> **PROBLEM REQUIREMENTS**
With both ends included, transcribe exactly the records below from their first line to the line that contains "PluginManager.v".

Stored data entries
○ ○ ○ ○

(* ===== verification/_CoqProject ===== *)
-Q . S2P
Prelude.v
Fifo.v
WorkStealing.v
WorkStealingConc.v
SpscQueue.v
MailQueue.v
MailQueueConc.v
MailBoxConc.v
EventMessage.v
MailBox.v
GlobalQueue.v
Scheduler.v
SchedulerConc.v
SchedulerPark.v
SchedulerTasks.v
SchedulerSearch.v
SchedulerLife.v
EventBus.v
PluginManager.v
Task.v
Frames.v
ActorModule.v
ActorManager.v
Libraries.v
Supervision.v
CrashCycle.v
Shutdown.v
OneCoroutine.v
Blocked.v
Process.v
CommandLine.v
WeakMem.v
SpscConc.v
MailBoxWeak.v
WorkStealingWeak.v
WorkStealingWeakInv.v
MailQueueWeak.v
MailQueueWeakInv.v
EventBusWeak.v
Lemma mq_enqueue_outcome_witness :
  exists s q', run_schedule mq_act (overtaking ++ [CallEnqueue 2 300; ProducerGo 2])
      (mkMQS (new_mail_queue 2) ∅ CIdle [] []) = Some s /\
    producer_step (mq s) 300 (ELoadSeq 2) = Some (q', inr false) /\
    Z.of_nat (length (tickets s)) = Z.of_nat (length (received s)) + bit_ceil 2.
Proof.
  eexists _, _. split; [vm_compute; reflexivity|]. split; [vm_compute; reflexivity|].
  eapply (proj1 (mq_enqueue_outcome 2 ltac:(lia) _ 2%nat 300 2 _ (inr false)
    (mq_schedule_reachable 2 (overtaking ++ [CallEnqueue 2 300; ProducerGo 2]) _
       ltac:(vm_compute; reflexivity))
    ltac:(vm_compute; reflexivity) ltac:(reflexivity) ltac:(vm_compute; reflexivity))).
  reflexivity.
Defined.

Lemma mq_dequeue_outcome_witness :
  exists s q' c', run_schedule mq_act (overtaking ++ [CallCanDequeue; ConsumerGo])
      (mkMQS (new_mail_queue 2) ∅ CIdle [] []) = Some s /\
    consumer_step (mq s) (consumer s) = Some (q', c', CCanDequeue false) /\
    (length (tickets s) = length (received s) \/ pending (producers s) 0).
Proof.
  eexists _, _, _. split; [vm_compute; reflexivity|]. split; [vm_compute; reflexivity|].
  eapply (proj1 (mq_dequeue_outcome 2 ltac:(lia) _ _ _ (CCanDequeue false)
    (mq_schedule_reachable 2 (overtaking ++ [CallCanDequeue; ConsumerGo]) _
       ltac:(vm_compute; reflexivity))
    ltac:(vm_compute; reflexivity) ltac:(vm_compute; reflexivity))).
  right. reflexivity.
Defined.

○ ○ ○ ○

> **RESULT OF THIS EXERCISE**
(* ===== verification/_CoqProject ===== *)
-Q . S2P
Prelude.v
Fifo.v
WorkStealing.v
WorkStealingConc.v
SpscQueue.v
MailQueue.v
MailQueueConc.v
MailBoxConc.v
EventMessage.v
MailBox.v
GlobalQueue.v
Scheduler.v
SchedulerConc.v
SchedulerPark.v
SchedulerTasks.v
SchedulerSearch.v
SchedulerLife.v
EventBus.v
PluginManager.v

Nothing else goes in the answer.